St. Pölten (OTS/NLK) - Das Land Niederösterreich hat im Jahr 2001 begonnen, Mittel aus der Veräußerung der Wohnbaudarlehen zu veranlagen, um zusätzliche Einnahmen für das Budget zu lukrieren. Aus Anlass der Präsentation der Ergebnisse im abgelaufenen Geschäftsjahr und zur aktuellen Entwicklung der Veranlagung luden heute, Mittwoch, Landeshauptmann-Stellvertreter Mag. Wolfgang Sobotka und die Geschäftsführer der NÖ Vermögensverwaltung "fibeg", Mag. Johannes Kern und Mag. Robert Piller, zu einer Pressekonferenz nach St. Pölten.

"Bisher konnte mehr als eine Milliarde Euro durch die erfolgreiche Veranlagung für die Niederösterreicherinnen und Niederösterreicher zur Verfügung gestellt werden. Die rund 3,6 Prozent Wertzuwachs im abgelaufenen Geschäftsjahr belegen die erfolgreiche Strategie", so Sobotka. Im Geschäftsjahr 2013/2014 habe sich das Vermögen absolut um 92,5 Millionen Euro erhöht. Der Kapitalstock der Veranlagung belaufe sich aktuell auf rund 2,8 Milliarden Euro. Das langfristige Ertragsziel liege bei rund drei Prozent, führte der Landeshauptmann-Stellvertreter aus.

Die Beurteilung des Landes Niederösterreich durch die Ratingagenturen ist durchwegs positiv, das heißt, dass unser Weg trotz vieler Herausforderungen gut gemeistert wurde. Moody's gibt uns ein AAA-Rating und Standard & Poor's die Note AA/A-1+ mit einem positiven Ausblick", stellte Sobotka fest. Die Faktoren dafür seien das starke wirtschaftliche Profil des Landes, die ausgezeichnete Liquidität, ein solides Finanzmanagement und eine stabile Budgetentwicklung, erinnerte Sobotka. Nachhaltig wichtig seien die Budgetsanierung und das Rückzahlen von Schulden, so Landeshauptmann-Stellvertreter weiter.
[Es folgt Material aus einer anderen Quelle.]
(** The document written by [findByIdAndUpdate(id, { status: s })]: the
    [$set] of the one path, plus [updatedAt] from [timestamps: true]. *)
Definition set_status (s : string) (t : Z) (b : Booking) : Booking :=
  mkBooking (_id b) (name b) (email b) (phone b) (service b) (date b)
            (message b) s (archived b) (createdAt b) t.

(** The document written by [findByIdAndUpdate(id, { archived: a })]. *)
Definition set_archived (a : bool) (t : Z) (b : Booking) : Booking :=
  mkBooking (_id b) (name b) (email b) (phone b) (service b) (date b)
            (message b) (status b) a (createdAt b) t.

(** [findByIdAndUpdate]: the first document with that [_id] is rewritten;
    nothing happens when there is none. *)
Fixpoint update_first (id : nat) (f : Booking -> Booking) (l : list Booking)
  : list Booking :=
  match l with
  | [] => []
  | b :: r => if Nat.eqb (_id b) id then f b :: r else b :: update_first id f r
  end.

Definition findByIdAndUpdate (id : nat) (f : Booking -> Booking) (st : store)
  : store :=
  mkStore (update_first id f (docs st)) (next_id st).

(** [findByIdAndDelete]: the first document with that [_id] is removed. *)
Fixpoint delete_first (id : nat) (l : list Booking) : list Booking :=
  match l with
  | [] => []
  | b :: r => if Nat.eqb (_id b) id then r else b :: delete_first id r
  end.

Definition findByIdAndDelete (id : nat) (st : store) : store :=
  mkStore (delete_first id (docs st)) (next_id st).

(** ** [$regex] with [$options: "i"] *)

(** The store matches patterns against text as a sequence of code points.
    Strings are UTF-8 byte strings, as the store holds them; [utf8_decode]
    reads their code points, with U+FFFD for a malformed sequence. *)
Definition replacement : N := 65533.

(** A byte that opens a sequence: how many bytes follow, and its payload. *)
Definition utf8_lead (b : N) : nat * N :=
  if (b <? 128)%N then (0, b)
  else if ((192 <=? b) && (b <? 224))%N then (1, (b mod 32)%N)
  else if ((224 <=? b) && (b <? 240))%N then (2, (b mod 16)%N)
  else if ((240 <=? b) && (b <? 248))%N then (3, (b mod 8)%N)
  else (0, replacement).

Definition utf8_continuation (b : N) : bool := ((128 <=? b) && (b <? 192))%N.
Bei der Veranlagung bedürfe es einer sehr seriösen strategischen Positionierung und eines soliden Finanzmanagements durch das Bundesland Niederösterreich, betonte Sobotka. In diesem Zusammenhang habe der NÖ Landtag im Sommer Richtlinien für die Veranlagung ausgearbeitet und beschlossen. "Die Zielsetzungen dieser neuen Richtlinie sind, maastricht-relevante Zusatzerträge für das Land Niederösterreich zu erwirtschaften. Erfreulich ist dabei der Titel 'Generationenfonds', der geformt wurde", informierte Sobotka.

Kern sagte: "Die Volatilität des Portfolios beträgt über die letzten drei Jahre nur 2,6 Prozent. Der Wachstumsmotor in der globalen Wirtschaft ist aktuell die USA mit rund 3,9 Prozent Wirtschaftswachstum."